Why would someone as apparently experience­d and measured as Ken Clarke think such an outcome even remotely desirable? This, I suppose, is the answer. He’s already voted twice for Mrs May’s deal, believing it to be the least worst option for a Remainer reconciled to some form of Brexit. His motion is basically the same as May’s deal, but has the great merit politicall­y of not actually being her deal, making it potentiall­y more acceptable to Labour MPS. It’s also not so far from Labour’s stated position on Brexit, only without the fantasy notion of having some kind of a continued voice at the customs union table when decisions are made.

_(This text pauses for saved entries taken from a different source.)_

(** ** Properties *)

(** A local submit takes a prefix of what it was offered and stops at the
    first operation the registry refuses: each operation taken had its whole
    remote range inside a published one, moved its bytes and left one
    successful completion behind, in order; the operation it stopped at, if
    any, named an unknown key or left its range, and nothing of it or of what
    follows was copied. *)
Theorem local_submit_exact p c ops :
  let r := snd (submit p c ops) in
  let p' := fst (submit p c ops) in
  let taken := take (sr_accepted r) ops in
  (sr_accepted r <= length ops)%nat
  ∧ lw_memory (lp_world p') = foldl op_memory (lw_memory (lp_world p)) taken
  ∧ nd_completions (node p') = nd_completions (node p) ++ map local_event taken
  ∧ Forall (granted (lw_registry (lp_world p))) taken
  ∧ (sr_status r = Status.kOk ∧ taken = ops
     ∨ sr_status r = Status.kInvalidArgument
       ∧ ∃ op, ops !! sr_accepted r = Some op ∧ ¬ granted (lw_registry (lp_world p)) op).
Proof.
  cbn. unfold local_submit. destruct (submit_loop p ops 0) as [p' r] eqn:E.
  destruct (submit_loop_spec _ _ _ _ _ E) as (n & A & B & _ & C & G & F & H).
  cbn in A |- *. rewrite A. split_and!; try done. destruct H as [[? ->]|H]; [|by right].
  left. by rewrite firstn_all.
Qed.

(** *** Delivering a whole transfer *)

(** Which byte of which address a transfer moves where: byte [o] of a segment
    goes from one side's address to the other's. *)

Definition seg_moves (kind : SubOpKind.t) (fr : Z → option MemoryRegionImpl)
    (fm : Z → option RemoteRegionImpl) (segs : list (RegionView * RegionView)) (dst src : Z) : Prop :=
  ∃ l r lr rr o, (l, r) ∈ segs ∧ fr (v_region l) = Some lr ∧ fm (v_region r) = Some rr
    ∧ 0 <= o < sp_length (v_span l)
    ∧ let la := mr_base lr + sp_offset (v_span l) + o in
      let ra := d_base (rr_d rr) + sp_offset (v_span r) + o in
      if bool_decide (kind = SubOpKind.kRead) then dst = la ∧ src = ra else dst = ra ∧ src = la.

From the start of this process, the EU has always, as the more substantia­l economic power, held all the cards. Despite the myriad mistakes made by Theresa May over the past three years, I do not believe a different negotiatin­g style or leader would have achieved a notably better outcome. The trade-offs would have been the same; the closer we remain to the EU’S single market and customs union the higher the price we pay in sovereignt­y transferre­d. It may well be that a different leader would have been better capable of selling these tradeoffs to MPS and the wider public, but this is just a matter of communicat­ion, not of substance.

Rising above the paralysis of Parliament, the overarchin­g choice has always been the same; the full English or the full Continenta­l – a hard, no-deal Brexit, or no Brexit at all. Anything in between is just not worth the candle. Despite all the jaw-jaw, this is a war whose eventual victor is still far from clear.